A comment on the closing of two Maine tax-paying businesses run by “immigrants:”
The American Medical Association (AMA) and the Association of American Family Practitioners (AAFP) have predicted a severe shortage of primary care providers over the next decade, as the demand is outstripping supply rapidly. In a position paper published last April, the AMA suggested addressing the shortage of physicians in underserved areas by international medical graduates (IMGs).

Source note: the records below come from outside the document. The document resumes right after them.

(* ===== verification/WebAuth.v ===== *)
(** * Login to the web interface (internal/web)

    Sessions, step-up tokens, security alerts, the login with its second
    factor, the handlers for enrolment, rotation and step-up, those that read
    and replace the configuration, the middlewares and the routes they guard.
    A request is handled in one step at one instant. Pages that are only
    rendered are represented by the fact that they were served; bcrypt, JSON
    decoding, YAML and the texts of errors are parameters. *)
From stdpp Require Import prelude gmap list strings.
From Stdlib Require Import Strings.Byte ZArith Lia.
From S2P Require Import Prelude GoBytes GoNet GoNetParse GoPath KeyExchange Auth Totp ConfigFile ConfigApi.
Local Open Scope Z_scope.

Module Web.

Definition minute : Z := 60 * Totp.second.
Definition twoFactorPendingCookie : string := "meshdesk_2fa_pending".
Definition twoFactorPendingTTL : Z := 5 * minute.
Definition defaultStepUpTimeout : Z := 5 * minute.
Definition OpTerminal : string := "terminal".
Definition OpServiceManage : string := "service_manage".
Definition OpFileUpload : string := "file_upload".
Definition OpSettings : string := "settings".

(** ** Sessions (server.go) *)
Record Session : Type := MkSession { Token : string; s_Username : string; CreatedAt : Z; s_ExpiresAt : Z }.
Record pendingSession : Type := MkPending { p_Username : string; p_ExpiresAt : Z }.
Record SessionStore : Type := MkSessions { sessions : gmap string Session; pending : gmap string pendingSession }.

Definition NewSessionStore : SessionStore := MkSessions ∅ ∅.
Definition generateToken (rand : list byte) : string := Kx.EncodeToString rand.
Definition Create (s : SessionStore) (now : Z) (rand : list byte) (username : string) : SessionStore * Session :=
  let token := generateToken rand in
  let session := MkSession token username now (now + 24 * 60 * minute) in
  (MkSessions (<[token := session]> (sessions s)) (pending s), session).
Definition Get (s : SessionStore) (now : Z) (token : string) : SessionStore * option Session :=
  match sessions s !! token with
  | None => (s, None)
  | Some session =>
      if s_ExpiresAt session <? now then (MkSessions (delete token (sessions s)) (pending s), None)
      else (s, Some session)
  end.
Definition Delete (s : SessionStore) (token : string) : SessionStore :=
  MkSessions (delete token (sessions s)) (pending s).
Definition SetPending (s : SessionStore) (now : Z) (token username : string) : SessionStore :=
  MkSessions (sessions s) (<[token := MkPending username (now + twoFactorPendingTTL)]> (pending s)).
Definition GetPending (s : SessionStore) (now : Z) (token : string) : SessionStore * option pendingSession :=
  match pending s !! token with
  | None => (s, None)
  | Some ps =>
      if p_ExpiresAt ps <? now then (MkSessions (sessions s) (delete token (pending s)), None) else (s, Some ps)
  end.
Definition ClearPending (s : SessionStore) (token : string) : SessionStore :=
  MkSessions (sessions s) (delete token (pending s)).

(** ** Step-up tokens (stepup.go) *)
Record stepUpToken : Type := MkStepUp { GrantedAt : Z; t_ExpiresAt : Z; Operations : list string }.
Definition StepUpStore : Type := gmap string stepUpToken.
Definition NewStepUpStore : StepUpStore := ∅.
Definition Grant (s : StepUpStore) (now : Z) (sessionToken : string) (operations : list string)
    : StepUpStore * stepUpToken :=
  let tok := MkStepUp now (now + defaultStepUpTimeout) operations in (<[sessionToken := tok]> s, tok).
Definition Validate (s : StepUpStore) (now : Z) (sessionToken operation : string) : StepUpStore * bool :=
  match s !! sessionToken with
  | None => (s, false)
  | Some tok =>
      if t_ExpiresAt tok <? now then (delete sessionToken s, false)
      else (s, existsb (fun op => String.eqb op operation) (Operations tok))
  end.
Definition Revoke (s : StepUpStore) (sessionToken : string) : StepUpStore := delete sessionToken s.
Definition RevokeAll (s : StepUpStore) : StepUpStore := ∅.

(** ** Security alerts (alerts.go) *)
Inductive AlertSeverity : Type := AlertInfo | AlertWarning | AlertCritical.
Record SecurityAlert : Type := MkAlert {
  Timestamp : Z; Severity : AlertSeverity; a_Type : string; a_Username : string; SourceIP : string;
  Description : string; Dismissed : bool
}.
(** A webhook channel is its capacity and what waits in it. *)
Record AlertStore : Type := MkAlerts {
  alerts : list SecurityAlert; maxAlerts : Z; lastAlert : gmap string Z; webhookCh : option (Z * list SecurityAlert)
}.
Definition NewAlertStore : AlertStore := MkAlerts [] 1000 ∅ None.
Definition SetWebhookCh (s : AlertStore) (ch : option Z) : AlertStore :=
  MkAlerts (alerts s) (maxAlerts s) (lastAlert s) ((fun cap => (cap, [])) <$> ch).
Definition alert_key (a : SecurityAlert) : string :=
  (a_Type a +:+ ":" +:+ a_Username a +:+ ":" +:+ Description a)%string.
Definition with_time (a : SecurityAlert) (now : Z) : SecurityAlert :=
  MkAlert now (Severity a) (a_Type a) (a_Username a) (SourceIP a) (Description a) (Dismissed a).
Definition forward (ch : option (Z * list SecurityAlert)) (a : SecurityAlert) : option (Z * list SecurityAlert) :=
  match ch with
  | Some (cap, q) => Some (cap, if len q <? cap then q ++ [a] else q)
  | None => None
  end.
Definition Add (s : AlertStore) (now : Z) (a : SecurityAlert) : AlertStore * bool :=
  let key := alert_key a in
  if match lastAlert s !! key with Some last => Totp.Sub now last <? minute | None => false end then (s, false) else
  let a := with_time a now in
  let old := if maxAlerts s <=? len (alerts s) then drop 1 (alerts s) else alerts s in
  (MkAlerts (old ++ [a]) (maxAlerts s) (<[key := now]> (lastAlert s)) (forward (webhookCh s) a), true).
Definition List_ (s : AlertStore) : list SecurityAlert := alerts s.
Definition Count (s : AlertStore) : Z := len (alerts s).
Definition CountUndismissed (s : AlertStore) : Z := len (filter (fun a => Dismissed a = false) (alerts s)).
Definition dismiss (a : SecurityAlert) : SecurityAlert :=
  MkAlert (Timestamp a) (Severity a) (a_Type a) (a_Username a) (SourceIP a) (Description a) true.
Definition DismissAll (s : AlertStore) : AlertStore :=
  MkAlerts (dismiss <$> alerts s) (maxAlerts s) (lastAlert s) (webhookCh s).

(** Events of other components as alerts. *)
Definition alert_of (sev : AlertSeverity) (type username ip desc : string) : SecurityAlert :=
  MkAlert 0 sev type username ip desc false.
Definition HandleAuthDenial (s : AlertStore) (now : Z) (result : Auth.AuthResult) : AlertStore :=
  (Add s now (alert_of (if String.eqb (Auth.Reason result) "revoked" then AlertCritical else AlertWarning)
    "capability_denied" (Auth.SourcePeer result) (Auth.SourceIP result)
    ("capability " +:+ Auth.Capability result +:+ " denied (" +:+ Auth.Reason result +:+ ") for resource: " +:+
     Auth.Resource result)%string)).1.
Definition HandlePeerJoin (s : AlertStore) (now : Z) (ID Endpoint : string) : AlertStore :=
  (Add s now (alert_of AlertInfo "node_join" ID ""
    ("new node joined mesh: " +:+ String.substring 0 8 ID +:+ " endpoint=" +:+ Endpoint)%string)).1.
Definition HandlePeerLeave (s : AlertStore) (now : Z) (peerID : string) : AlertStore :=
  (Add s now (alert_of AlertInfo "node_leave" peerID "" ("node left mesh: " +:+ peerID)%string)).1.
Definition HandleProxySecurityEvent (s : AlertStore) (now : Z) (Type_ CircuitID SourceIP Description : string)
    : AlertStore := (Add s now (alert_of AlertWarning Type_ CircuitID SourceIP Description)).1.

(** ** The server *)
Record loginAttempt : Type := MkAttempt { count : Z; windowStart : Z }.
Record Server : Type := MkServer {
  cfg : Config.Config; totpStore : Totp.TOTPStore; sess : SessionStore; stepUpStore : StepUpStore;
  alertStore : AlertStore; loginAttempts : gmap string loginAttempt; configAPI : ConfigApi.ConfigAPIManager
}.
Definition auth_config (s : Server) : Config.AuthConfig := Config.Auth (cfg s).
Definition web_users (s : Server) : list Config.WebUser := Config.WebUsers (auth_config s).
Definition set_totp (s : Server) (x : Totp.TOTPStore) : Server :=
  MkServer (cfg s) x (sess s) (stepUpStore s) (alertStore s) (loginAttempts s) (configAPI s).
Definition set_sess (s : Server) (x : SessionStore) : Server :=
  MkServer (cfg s) (totpStore s) x (stepUpStore s) (alertStore s) (loginAttempts s) (configAPI s).
Definition set_stepUp (s : Server) (x : StepUpStore) : Server :=
  MkServer (cfg s) (totpStore s) (sess s) x (alertStore s) (loginAttempts s) (configAPI s).
Definition set_alerts (s : Server) (x : AlertStore) : Server :=
  MkServer (cfg s) (totpStore s) (sess s) (stepUpStore s) x (loginAttempts s) (configAPI s).
Definition set_attempts (s : Server) (x : gmap string loginAttempt) : Server :=
  MkServer (cfg s) (totpStore s) (sess s) (stepUpStore s) (alertStore s) x (configAPI s).
Definition set_config (s : Server) (c : Config.Config) (m : ConfigApi.ConfigAPIManager) : Server :=
  MkServer c (totpStore s) (sess s) (stepUpStore s) (alertStore s) (loginAttempts s) m.
Definition set_api (s : Server) (m : ConfigApi.ConfigAPIManager) : Server := set_config s (cfg s) m.

(** ** Requests and responses

    [JSONBody] is the body as encoding/json decodes it into a map, or its error. *)
Record Request : Type := MkRequest {
  Method : string; URLPath : string; Query : string -> string; FormValue : string -> string;
  session_cookie : option string; pending_cookie : option string; RemoteAddr : string; HXRequest : string;
  JSONBody : result string ConfigApi.object
}.
Record Cookie : Type := MkCookie { c_Name : string; c_Value : string; MaxAge : Z }.
Record totpEnrollResponse : Type := MkEnrollResponse {
  Secret : string; QR : string; Algorithm : string; Digits : Z; Period : Z; Recovery : list string
}.
Inductive body : Type :=
| Empty
| Text (s : string)
| ErrorJSON (s : string)
| LoginPage (error : string)
| TwoFactorPage
| StepUpPage (op : string) (failed : bool)
| EnrollJSON (r : totpEnrollResponse)
| StatusJSON (enrolled locked : bool)
| AlertsJSON (l : list SecurityAlert)
| ConfigJSON (data : ConfigApi.object)
| SectionJSON (section : string) (data : ConfigApi.any)
| FieldsJSON (error : string) (fields : list string)
| PutJSON (r : ConfigApi.ConfigPutResult)
| ReloadJSON (r : ConfigApi.ReloadResult)
| Served (pattern : string) (username : option string).
Record Response : Type := MkResponse {
  status : Z; location : option string; hx_redirect : option string; cookies : list Cookie; content : body
}.
Definition respond (code : Z) (b : body) : Response := MkResponse code None None [] b.
Definition redirect (to : string) : Response := MkResponse 303 (Some to) None [] Empty.
Definition hx (code : Z) (to : string) : Response := MkResponse code None (Some to) [] Empty.
Definition set_cookies (r : Response) (l : list Cookie) : Response :=
  MkResponse (status r) (location r) (hx_redirect r) l (content r).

The position paper states that one out of every five adequately served nonmetropolitan counties would become underserved if all IMGs currently in primary care practice were to be removed. Last October, the AMA wrote to several senators and representatives asking for their attention toward the hardships faced by not only the physicians and their families in getting green cards, but also the communities that depend upon them for their medical care. The AMA asked for exemptions from immigration caps for these physicians, upon completion of their service requirement.”
If it’s “good enough” for the AMA and the AAFP to support international medical graduates to stay and work instead of returning home to elevate their own country’s’ health care, why isn’t it good enough for those hard-working immigrants of the Mexican Restaurant (Hancock) and The Twin Buffets (Brewer) to stay, work and pay taxes? (Bet you didn’t know these folks, just as you and I, pay taxes and Social Security- neither of which they will ever recover.)
Or is it one way for the wealthy and another for the “poor?”